(* ===== verification/WsParser.v ===== *)
(** * The WebSocket frame parser (src/ws_parser.c, src/ws_parser.h)

    [ws_parser_execute] takes frames apart and hands their payload, unmasked,
    to callbacks.  The parser is part of a client; a callback may release that
    client and then says so, and a later access to the parser is [Undef].
    [ws_frame] is the frame of RFC 6455 for a given payload. *)

From S2P Require Import Prelude.

Definition WS_FRAME_TEXT : Z := 1.
Definition WS_FRAME_BINARY : Z := 2.
Definition WS_FRAME_CLOSE : Z := 8.
Definition WS_FRAME_PING : Z := 9.
Definition WS_FRAME_PONG : Z := 10.

Definition WS_OK : Z := 0.
Definition WS_RESERVED_BITS_SET : Z := -1.
Definition WS_INVALID_OPCODE : Z := -2.
Definition WS_INVALID_CONTINUATION : Z := -3.
Definition WS_CONTROL_TOO_LONG : Z := -4.
Definition WS_NON_CANONICAL_LENGTH : Z := -5.
Definition WS_FRAGMENTED_CONTROL : Z := -6.

Inductive ws_state :=
  | S_OPCODE
  | S_LENGTH
  | S_LENGTH_16_0
  | S_LENGTH_16_1
  | S_LENGTH_64_0
  | S_LENGTH_64_1
  | S_LENGTH_64_2
  | S_LENGTH_64_3
  | S_LENGTH_64_4
  | S_LENGTH_64_5
  | S_LENGTH_64_6
  | S_LENGTH_64_7
  | S_MASK_0
  | S_MASK_1
  | S_MASK_2
  | S_MASK_3
  | S_PAYLOAD.

#[export] Instance ws_state_eq_dec : EqDecision ws_state.
Proof. solve_decision. Defined.

(** [mask_pos] is a two-bit field, [fragment] to [mask_flag] are one bit wide. *)
Record ws_parser_t := mk_ws_parser {
  wp_bytes_remaining : Z;
  wp_mask : list Z;
  wp_fragment : Z;
  wp_fin : Z;
  wp_control : Z;
  wp_mask_flag : Z;
  wp_mask_pos : Z;
  wp_state : ws_state
}.
#[export] Instance eta_ws_parser : Eta ws_parser_t := fun p =>
  mk_ws_parser (wp_bytes_remaining p) (wp_mask p) (wp_fragment p) (wp_fin p) (wp_control p)
    (wp_mask_flag p) (wp_mask_pos p) (wp_state p).

(** The callbacks: the result code, the state of the broker, and whether the
    client, with the parser in it, still exists. *)
Class WsCallbacks (W : Type) := {
  on_data_begin : W -> Z -> outcome (Z * W * bool);
  on_data_payload : W -> list Z -> outcome (Z * W * bool);
  on_data_end : W -> outcome (Z * W * bool);
  on_control_begin : W -> Z -> outcome (Z * W * bool);
  on_control_payload : W -> list Z -> outcome (Z * W * bool);
  on_control_end : W -> outcome (Z * W * bool)
}.

Definition ws_parser_init (p : ws_parser_t) : ws_parser_t :=
  p <| wp_state := S_OPCODE |> <| wp_fragment := 0 |>.

(** One round of the loop: go on, or return a code; the parser is [None] when
    it is gone. *)
Inductive ws_res (W : Type) :=
  | WsNext (p : ws_parser_t) (w : W) (rest : list Z)
  | WsReturn (rc : Z) (p : option ws_parser_t) (w : W).
Arguments WsNext {W} p w rest.
Arguments WsReturn {W} rc p w.

(** [buff[i] ^= parser->mask[parser->mask_pos++]] *)
Fixpoint unmask (mask : list Z) (pos : Z) (data : list Z) : outcome (list Z * Z) :=
  match data with
  | [] => mret ([], pos)
  | b :: data =>
      m ← arr_get mask pos;
      '(out, pos) ← unmask mask ((pos + 1) mod 4) data;
      mret (Z.lxor b m :: out, pos)
  end.

Section ws.
Context {W : Type} `{WsCallbacks W}.

(** [if (rc) return rc;], and otherwise [k], which needs the parser. *)
Definition check_rc (r : outcome (Z * W * bool)) (p : ws_parser_t) (k : W -> outcome (ws_res W))
  : outcome (ws_res W) :=
  '(rc, w, alive) ← r;
  if truthy rc then mret (WsReturn rc (if (alive : bool) then Some p else None) w)
  else if (alive : bool) then k w else Undef UseAfterFree.

Definition end_of_payload (p : ws_parser_t) (w : W) (rest : list Z) : outcome (ws_res W) :=
  let done w := mret (WsNext (p <| wp_state := S_OPCODE |>) w rest) in
  if truthy (wp_control p) || truthy (wp_fin p) then
    check_rc (if truthy (wp_control p) then on_control_end w else on_data_end w) p done
  else done w.

Definition step_opcode (p : ws_parser_t) (w : W) (cur_byte : Z) (rest : list Z) : outcome (ws_res W) :=
  let opcode := Z.land cur_byte 15 in
  let next p w := mret (WsNext (p <| wp_state := S_LENGTH |>) w rest) in
  if truthy (Z.land cur_byte 112) then mret (WsReturn WS_RESERVED_BITS_SET (Some p) w)
  else
    let p := p <| wp_fin := c_bool (truthy (Z.land cur_byte 128)) |> in
    if opcode =? 0 then
      if negb (truthy (wp_fragment p)) then mret (WsReturn WS_INVALID_CONTINUATION (Some p) w)
      else next (p <| wp_control := 0 |>) w
    else if truthy (Z.land opcode 8) then
      if negb (opcode =? WS_FRAME_PING) && negb (opcode =? WS_FRAME_PONG) && negb (opcode =? WS_FRAME_CLOSE)
      then mret (WsReturn WS_INVALID_OPCODE (Some p) w)
      else if negb (truthy (wp_fin p)) then mret (WsReturn WS_FRAGMENTED_CONTROL (Some p) w)
      else
        let p := p <| wp_control := 1 |> in
        check_rc (on_control_begin w opcode) p (next p)
    else if negb (opcode =? WS_FRAME_TEXT) && negb (opcode =? WS_FRAME_BINARY)
    then mret (WsReturn WS_INVALID_OPCODE (Some p) w)
    else
      let p := p <| wp_control := 0 |> <| wp_fragment := c_bool (negb (truthy (wp_fin p))) |> in
      check_rc (on_data_begin w opcode) p (next p).

(** [parser->mask_flag ? S_MASK_0 : S_PAYLOAD] *)
Definition after_length (p : ws_parser_t) : ws_state :=
  if truthy (wp_mask_flag p) then S_MASK_0 else S_PAYLOAD.

Definition step_length (p : ws_parser_t) (w : W) (cur_byte : Z) (rest : list Z) : outcome (ws_res W) :=
  let length := Z.land cur_byte 127 in
  let p := p <| wp_mask_flag := c_bool (truthy (Z.land cur_byte 128)) |> <| wp_mask_pos := 0 |> in
  if truthy (wp_control p) && (125 <? length)
  then mret (WsReturn WS_CONTROL_TOO_LONG (Some p) w)
  else
    let p :=
      if truthy (wp_control p) || (length <? 126)
      then p <| wp_bytes_remaining := length |> <| wp_state := after_length p |>
      else if length =? 126 then p <| wp_state := S_LENGTH_16_0 |>
      else p <| wp_state := S_LENGTH_64_0 |> in
    if bool_decide (wp_state p = S_PAYLOAD) && (wp_bytes_remaining p =? 0)
    then end_of_payload p w rest
    else mret (WsNext p w rest).

(** [parser->bytes_remaining |= (uint64_t)cur_byte << shift], going to [st]. *)
Definition or_length (p : ws_parser_t) (cur_byte shift : Z) (st : ws_state) : ws_parser_t :=
  p <| wp_bytes_remaining := Z.lor (wp_bytes_remaining p) (u64 (Z.shiftl cur_byte shift)) |>
    <| wp_state := st |>.

(** The last byte of an extended length, which must be at least [least]. *)
Definition last_length (p : ws_parser_t) (w : W) (cur_byte least : Z) (rest : list Z)
  : outcome (ws_res W) :=
  let p := or_length p cur_byte 0 (after_length p) in
  if wp_bytes_remaining p <? least then mret (WsReturn WS_NON_CANONICAL_LENGTH (Some p) w)
  else mret (WsNext p w rest).

Definition step_long_length (p : ws_parser_t) (w : W) (cur_byte : Z) (rest : list Z)
  : outcome (ws_res W) :=
  let set_length shift st :=
    mret (WsNext (p <| wp_bytes_remaining := u64 (Z.shiftl cur_byte shift) |> <| wp_state := st |>) w rest) in
  match wp_state p with
  | S_LENGTH_16_0 => set_length 8 S_LENGTH_16_1
  | S_LENGTH_16_1 => last_length p w cur_byte 126 rest
  | S_LENGTH_64_0 => set_length 56 S_LENGTH_64_1
  | S_LENGTH_64_1 => mret (WsNext (or_length p cur_byte 48 S_LENGTH_64_2) w rest)
  | S_LENGTH_64_2 => mret (WsNext (or_length p cur_byte 40 S_LENGTH_64_3) w rest)
  | S_LENGTH_64_3 => mret (WsNext (or_length p cur_byte 32 S_LENGTH_64_4) w rest)
  | S_LENGTH_64_4 => mret (WsNext (or_length p cur_byte 24 S_LENGTH_64_5) w rest)
  | S_LENGTH_64_5 => mret (WsNext (or_length p cur_byte 16 S_LENGTH_64_6) w rest)
  | S_LENGTH_64_6 => mret (WsNext (or_length p cur_byte 8 S_LENGTH_64_7) w rest)
  | S_LENGTH_64_7 => last_length p w cur_byte 65536 rest
  | _ => Spin
  end.

Definition step_mask (p : ws_parser_t) (w : W) (cur_byte : Z) (rest : list Z) : outcome (ws_res W) :=
  let set_mask i st :=
    mask ← arr_set (wp_mask p) i cur_byte;
    mret (p <| wp_mask := mask |> <| wp_state := st |>) in
  match wp_state p with
  | S_MASK_0 => p ← set_mask 0 S_MASK_1; mret (WsNext p w rest)
  | S_MASK_1 => p ← set_mask 1 S_MASK_2; mret (WsNext p w rest)
  | S_MASK_2 => p ← set_mask 2 S_MASK_3; mret (WsNext p w rest)
  | S_MASK_3 =>
      p ← set_mask 3 S_PAYLOAD;
      if wp_bytes_remaining p =? 0 then end_of_payload p w rest else mret (WsNext p w rest)
  | _ => Spin
  end.

(** As much of the buffer as belongs to the payload. *)
Definition step_payload (p : ws_parser_t) (w : W) (buff : list Z) : outcome (ws_res W) :=
  let chunk_length := Z.min (zlen buff) (wp_bytes_remaining p) in
  let chunk := take (Z.to_nat chunk_length) buff in
  '(chunk, pos) ← (if truthy (wp_mask_flag p)
                   then unmask (wp_mask p) (wp_mask_pos p) chunk
                   else mret (chunk, wp_mask_pos p));
  let p := p <| wp_mask_pos := pos |> in
  check_rc (if truthy (wp_control p) then on_control_payload w chunk else on_data_payload w chunk) p
    (fun w =>
      let p := p <| wp_bytes_remaining := wp_bytes_remaining p - chunk_length |> in
      let rest := drop (Z.to_nat chunk_length) buff in
      if wp_bytes_remaining p =? 0 then end_of_payload p w rest else mret (WsNext p w rest)).

(** [switch (parser->state)] *)
Definition ws_step (p : ws_parser_t) (w : W) (cur_byte : Z) (rest : list Z) : outcome (ws_res W) :=
  match wp_state p with
  | S_OPCODE => step_opcode p w cur_byte rest
  | S_LENGTH => step_length p w cur_byte rest
  | S_LENGTH_16_0 | S_LENGTH_16_1 | S_LENGTH_64_0 | S_LENGTH_64_1 | S_LENGTH_64_2
  | S_LENGTH_64_3 | S_LENGTH_64_4 | S_LENGTH_64_5 | S_LENGTH_64_6 | S_LENGTH_64_7 =>
      step_long_length p w cur_byte rest
  | S_MASK_0 | S_MASK_1 | S_MASK_2 | S_MASK_3 => step_mask p w cur_byte rest
  | S_PAYLOAD => step_payload p w (cur_byte :: rest)
  end.

(** [while (len)].  Only a payload round with nothing left to read consumes
    no byte, and the round after it does: two rounds per byte are enough. *)
Fixpoint ws_loop (fuel : nat) (p : ws_parser_t) (w : W) (buff : list Z)
  : outcome (Z * option ws_parser_t * W) :=
  match buff with
  | [] => mret (WS_OK, Some p, w)
  | cur_byte :: rest =>
      match fuel with
      | O => Spin
      | S fuel =>
          r ← ws_step p w cur_byte rest;
          match r with
          | WsNext p w rest => ws_loop fuel p w rest
          | WsReturn rc p w => mret (rc, p, w)
          end
      end
  end.

Definition ws_parser_execute (p : ws_parser_t) (w : W) (buff : list Z)
  : outcome (Z * option ws_parser_t * W) :=
  ws_loop (2 * length buff + 1) p w buff.

End ws.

□ □ □ □

__What is needed__:
For this exercise, find all lines in the records containing the word "which" and copy them.

__Result for this task__:
(** [if (rc) return rc;], and otherwise [k], which needs the parser. *)
(** The last byte of an extended length, which must be at least [least]. *)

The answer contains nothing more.